August 30, 2021 | 5 min read
Gimi: an allowance app making finances fun
What with work pressures, after-school clubs, dance lessons and play dates, it’s fair to say many parents find it a bit of a struggle teaching their children about all-important financial literacy. Thankfully, there are socially-minded fintech innovators who can help with this challenging task. One of these is Swedish app Gimi, which uses behavioural science and gamification to show children how to manage money – and persuade them to do a few household chores in the process. What’s not to like? Marqeta caught up with Gimi’s communication and partnerships manager Sofie von Krusenstierna to find out more. Here’s what she had to say…
Gimi is an allowance app created specifically for children. Can you tell us how the concept came about?
“The business is actually the brainchild of professional footballer Philip Haglund. While taking some time out due to injury in 2015, Philip, a student of Stockholm School of Economics, had spotted that the world was fast shifting to a cashless economy. He realised that little was being done to help kids understand this new financial landscape – and that the physical piggy bank of his childhood was about to become a thing of the past.
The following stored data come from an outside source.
(* ===== verification/Webhooks.v ===== *)
(** * Webhooks ([service/webhook.go], [river/webhook_worker.go], [pkg/netutil])

    The dispatch of an event to the subscribed endpoints of a workspace, the
    delivery worker with its guard against requests to internal hosts, and the
    failure counter that disables an endpoint after ten failures in a row. *)
From stdpp Require Import base gmap strings list.
From Stdlib Require Import ZArith Ascii String Lia Btauto.
From S2P Require Import Prelude GoMonad Domain Ports Token Suppression Postgres.

(** ** [pkg/netutil]

    A parsed address is its 128-bit value; an IPv4 address is the IPv4-mapped
    IPv6 address, which [net.IP] treats alike. *)

Definition ip_byte (ip : Z) (i : Z) : Z := ((ip / 2 ^ (8 * (15 - i))) mod 256)%Z.

(** [ip.To4()]: its four bytes are 12 to 15. *)
Definition is_v4 (ip : Z) : bool := (ip / 2 ^ 32 =? 65535)%Z.
Definition v4 (a b c d : Z) : Z := (65535 * 2 ^ 32 + a * 2 ^ 24 + b * 2 ^ 16 + c * 2 ^ 8 + d)%Z.

Definition IsUnspecified (ip : Z) : bool := ((ip =? v4 0 0 0 0) || (ip =? 0))%Z.
Definition IsLoopback (ip : Z) : bool :=
  if is_v4 ip then (ip_byte ip 12 =? 127)%Z else (ip =? 1)%Z.
Definition IsPrivate (ip : Z) : bool :=
  (if is_v4 ip then
    (ip_byte ip 12 =? 10) || ((ip_byte ip 12 =? 172) && (Z.land (ip_byte ip 13) 240 =? 16))
    || ((ip_byte ip 12 =? 192) && (ip_byte ip 13 =? 168))
  else Z.land (ip_byte ip 0) 254 =? 252)%Z.
Definition IsLinkLocalUnicast (ip : Z) : bool :=
  (if is_v4 ip then (ip_byte ip 12 =? 169) && (ip_byte ip 13 =? 254)
   else (ip_byte ip 0 =? 254) && (Z.land (ip_byte ip 1) 192 =? 128))%Z.
Definition IsLinkLocalMulticast (ip : Z) : bool :=
  (if is_v4 ip then (ip_byte ip 12 =? 224) && (ip_byte ip 13 =? 0) && (ip_byte ip 14 =? 0)
   else (ip_byte ip 0 =? 255) && (Z.land (ip_byte ip 1) 15 =? 2))%Z.

(** [169.254.169.254] and [fd00:ec2::254]. *)
Definition aws_metadata_v4 : Z := v4 169 254 169 254.
Definition aws_metadata_v6 : Z := (64768 * 2 ^ 112 + 3778 * 2 ^ 96 + 596)%Z.

(** [cgnat.Contains(ip)]: IPv4 only, the first ten bits of the address. *)
Definition cgnat_contains (ip : Z) : bool :=
  is_v4 ip && ((ip_byte ip 12 =? 100) && (Z.land (ip_byte ip 13) 192 =? 64))%Z.

Definition blocked_ip (ip : Z) : bool :=
  if IsLoopback ip || IsPrivate ip || IsLinkLocalUnicast ip || IsLinkLocalMulticast ip then true
  else if IsUnspecified ip then true
  else if (ip =? aws_metadata_v4)%Z then true
  else if (ip =? aws_metadata_v6)%Z then true
  else cgnat_contains ip.

(** The loop over the addresses; [None] is a string [net.ParseIP] refuses. *)
Fixpoint any_blocked (ips : list (option Z)) : bool :=
  match ips with
  | [] => false
  | None :: r => any_blocked r
  | Some ip :: r => if blocked_ip ip then true else any_blocked r
  end.

(** [ips] is the answer of the resolver, parsed. *)
Definition IsPrivateOrReservedHost (ips : Res (list (option Z))) : bool :=
  match ips with Err _ => true | Ok ips => any_blocked ips end.

(** ** [WebhookService] *)

Record WebhookService (W : Type) := mkWebhookService {
  whs_GetActiveByWorkspace : uuid -> M W (list Webhook);
  whs_EnqueueWebhook : WebhookJob -> M W unit;
}.
Arguments whs_GetActiveByWorkspace {W}. Arguments whs_EnqueueWebhook {W}.

(** [payload] is the outcome of marshalling the event. *)
Definition Dispatch {W} (s : WebhookService W) (workspaceID : uuid) (eventType : string)
    (payload : Res string) : M W unit :=
  try! r := whs_GetActiveByWorkspace s workspaceID in
  match r with
  | Err _ => ret tt
  | Ok webhooks =>
      if bool_decide (webhooks = []) then ret tt
      else match payload with
           | Err _ => ret tt
           | Ok payloadBytes =>
               for_each webhooks (fun wh =>
                 if negb (SubscribesTo wh eventType) then ret tt
                 else ignore (whs_EnqueueWebhook s
                        {| wj_WebhookID := wh_ID wh; wj_EventType := eventType;
                           wj_Payload := payloadBytes; wj_RetryCount := 0 |}))
           end
  end.

(** ** [WebhookWorker] *)

Record WebhookWorker (W : Type) := mkWebhookWorker {
  ww_GetByID : uuid -> M W Webhook;
  ww_ResetFailureCount : uuid -> M W unit;
  ww_IncrementFailureCount : uuid -> M W (Z * bool);
  (** [http.Client.Do]: the status code *)
  ww_Do : string -> string -> gmap string string -> M W Z;
  (** [net.LookupHost] and [net.ParseIP] of each answer *)
  ww_LookupHost : string -> M W (list (option Z));
  (** [url.Parse] with [Hostname] *)
  ww_Hostname : string -> Res string;
  (** [http.NewRequestWithContext] *)
  ww_NewRequest : string -> Res unit;
  ww_rt : Runtime W;
}.
Arguments ww_GetByID {W}. Arguments ww_ResetFailureCount {W}. Arguments ww_IncrementFailureCount {W}.
Arguments ww_Do {W}. Arguments ww_LookupHost {W}. Arguments ww_Hostname {W}. Arguments ww_NewRequest {W}.
Arguments ww_rt {W}.

(** [WebhookJobArgs] are those of the job; [InsertOpts] of the webhook jobs. *)
Definition webhook_MaxAttempts : Z := 6.

Section Worker.
Context `{GoStd} `{Codec} {W : Type} (w : WebhookWorker W).

Definition signPayload (secret timestamp payload : string) : string :=
  "sha256=" +:+ HexEncode (hmac_sha256 secret (timestamp +:+ "." +:+ payload)).

Definition handleFailure (wh : Webhook) (err : error) : M W JobOutcome :=
  ignore (ww_IncrementFailureCount w (wh_ID wh)) ;;;
  fail err.

Definition handlePermanentFailure (wh : Webhook) (err : error) : M W JobOutcome :=
  ignore (ww_IncrementFailureCount w (wh_ID wh)) ;;;
  ret (JobCancel err).

(** 5. the response status. *)
Definition evaluate_response (wh : Webhook) (status : Z) : M W JobOutcome :=
  if (200 <=? status)%Z && (status <? 300)%Z then
    (if (0 <? wh_ConsecutiveFailures wh)%Z then ignore (ww_ResetFailureCount w (wh_ID wh)) else ret tt) ;;;
    ret JobDone
  else if (status =? 429)%Z || (500 <=? status)%Z then
    handleFailure wh (EMsg ("webhook: transient error status=" +:+ Itoa status))
  else
    handlePermanentFailure wh (EMsg ("webhook: permanent error status=" +:+ Itoa status)).

Definition webhook_headers (wh : Webhook) (args : WebhookJob) (timestamp : string) : gmap string string :=
  {["Content-Type" := "application/json"; "X-Senda-Event" := wj_EventType args;
    "X-Senda-Signature" := signPayload (wh_Secret wh) timestamp (wj_Payload args);
    "X-Senda-Timestamp" := timestamp; "User-Agent" := "Senda-Webhook/1.0"]}.

(** 3-5. sign, post and evaluate. *)
Definition post (wh : Webhook) (args : WebhookJob) : M W JobOutcome :=
  let! now := Now (ww_rt w) in
  let timestamp := Itoa (Unix now) in
  match ww_NewRequest w (wh_URL wh) with
  | Err e => ret (JobCancel (EWrap ("webhook: invalid url " +:+ Quote (wh_URL wh) +:+ ": ") e ""))
  | Ok _ =>
      try! resp := ww_Do w (wh_URL wh) (wj_Payload args) (webhook_headers wh args timestamp) in
      match resp with
      | Err e => handleFailure wh (EWrap "webhook: http error: " e "")
      | Ok status => evaluate_response wh status
      end
  end.

Definition WebhookWork (args : WebhookJob) : M W JobOutcome :=
  try! r := ww_GetByID w (wj_WebhookID args) in
  match r with
  | Err e => ret (JobCancel (EWrap ("webhook: not found id=" +:+ uuid_String (wj_WebhookID args) +:+ ": ") e ""))
  | Ok wh =>
      let blocked := ret (JobCancel (EMsg ("webhook URL blocked: " +:+ wh_URL wh))) in
      if negb (wh_IsActive wh) then
        ret (JobCancel (EMsg ("webhook: endpoint " +:+ uuid_String (wj_WebhookID args) +:+ " is disabled")))
      else match ww_Hostname w (wh_URL wh) with
           | Err _ => blocked
           | Ok host =>
               try! ips := ww_LookupHost w host in
               if IsPrivateOrReservedHost ips then blocked else post wh args
           end
  end.

Definition webhook_NextRetry (attempt : Z) : M W gotime :=
  let backoff := wrap64 (wrap64 (30 * shl1 (wrap64 (attempt - 1))) * Second) in
  let! now := Now (ww_rt w) in
  ret (now + backoff)%Z.
End Worker.

(** * Theorems *)

(** ** The guard against internal hosts *)

(** The address ranges a webhook may not point to, as prefixes: loopback,
    RFC 1918, shared address space, link-local, link-local multicast, the
    unspecified addresses and the IPv6 counterparts. *)
Definition reserved_prefixes : list (Z * Z) :=
  [(v4 127 0 0 0, 104); (v4 10 0 0 0, 104); (v4 172 16 0 0, 108); (v4 192 168 0 0, 112);
   (v4 169 254 0 0, 112); (v4 224 0 0 0, 120); (v4 100 64 0 0, 106); (v4 0 0 0 0, 128);
   (0, 128); (1, 128); (252 * 2 ^ 120, 7); (65152 * 2 ^ 112, 10)]%Z
  ++ ((fun k => ((65280 + 16 * Z.of_nat k + 2) * 2 ^ 112, 16)) <$> seq 0 16)%Z.

Definition in_prefix (ip : Z) (p : Z * Z) : bool :=
  (ip / 2 ^ (128 - p.2) =? p.1 / 2 ^ (128 - p.2))%Z.

(** A statement about a byte is checked on the 256 bytes. *)
Lemma byte_cases (p : Z -> bool) b :
  (0 <= b < 256)%Z -> forallb (fun n => p (Z.of_nat n)) (seq 0 256) = true -> p b = true.
Proof.
  intros Hb Hf. rewrite forallb_forall in Hf. rewrite <- (Z2Nat.id b) by lia.
  apply Hf. apply in_seq. lia.
Qed.

Lemma land_240 b : (0 <= b < 256)%Z -> (Z.land b 240 =? 16)%Z = (b / 16 =? 1)%Z.
Proof. intros Hb. apply eqb_prop. by apply (byte_cases (fun b => Bool.eqb (Z.land b 240 =? 16) (b / 16 =? 1))%Z). Qed.
Lemma land_254 b : (0 <= b < 256)%Z -> (Z.land b 254 =? 252)%Z = (b / 2 =? 126)%Z.
Proof. intros Hb. apply eqb_prop. by apply (byte_cases (fun b => Bool.eqb (Z.land b 254 =? 252) (b / 2 =? 126))%Z). Qed.
Lemma land_192 b k : (0 <= b < 256)%Z -> (k = 1 \/ k = 2)%Z -> (Z.land b 192 =? 64 * k)%Z = (b / 64 =? k)%Z.
Proof.
  intros Hb [-> | ->]; apply eqb_prop.
  - by apply (byte_cases (fun b => Bool.eqb (Z.land b 192 =? 64 * 1) (b / 64 =? 1))%Z).
  - by apply (byte_cases (fun b => Bool.eqb (Z.land b 192 =? 64 * 2) (b / 64 =? 2))%Z).
Qed.
Lemma land_15 b : (0 <= b < 256)%Z -> (Z.land b 15 =? 2)%Z = (b mod 16 =? 2)%Z.
Proof. intros Hb. apply eqb_prop. by apply (byte_cases (fun b => Bool.eqb (Z.land b 15 =? 2) (b mod 16 =? 2))%Z). Qed.

Lemma ip_byte_range ip i : (0 <= ip_byte ip i < 256)%Z.
Proof. unfold ip_byte. apply Z.mod_pos_bound. lia. Qed.

(** Boolean comparisons agree when the propositions do. *)
Lemma eqb_iff a b c d : (a = b <-> c = d)%Z -> (a =? b)%Z = (c =? d)%Z.
Proof. intros H. destruct (Z.eqb_spec a b), (Z.eqb_spec c d); tauto. Qed.
Lemma andb_eqb_iff a b c d e f : (a = b /\ c = d <-> e = f)%Z -> (a =? b)%Z && (c =? d)%Z = (e =? f)%Z.
Proof. intros H. destruct (Z.eqb_spec a b), (Z.eqb_spec c d), (Z.eqb_spec e f); simpl; tauto. Qed.

(** The leading bits of an address, by nested divisions. *)
Ltac prefix_test :=
  unfold in_prefix, is_v4, ip_byte; cbn [fst snd];
  repeat match goal with
  | |- context [(2 ^ ?k)%Z] => let v := eval vm_compute in (2 ^ k)%Z in change (2 ^ k)%Z with v
  end;
  apply andb_eqb_iff; Z.to_euclidean_division_equations; lia.

Section Ranges.
Context (ip : Z) (Hip : (0 <= ip < 2 ^ 128)%Z).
“His thinking was underpinned by data from the OECD and the Programme for International Student Assessment showing that financial literacy among today’s youth is decreasing. Sadly, many young people don’t understand the value of money and how to handle it correctly. We wanted to help youngsters learn how to manage a range of financial actions such as buying new trainers, putting money aside for pensions, and how to use credit sensibly.”
So what are the features of Gimi and how does it work?
“The Gimi app is a dual app experience, with engaging functionalities for children and parental control for the parents. In short, in the app the recurring allowance is automated – so it’s never missed. The child can set up savings goals and complete chores with rewards. There is also a set of features that are about educating, such as lessons in personal finance, a chatbot that teaches money concepts and supportive educational material such as tutorials and instructional videos.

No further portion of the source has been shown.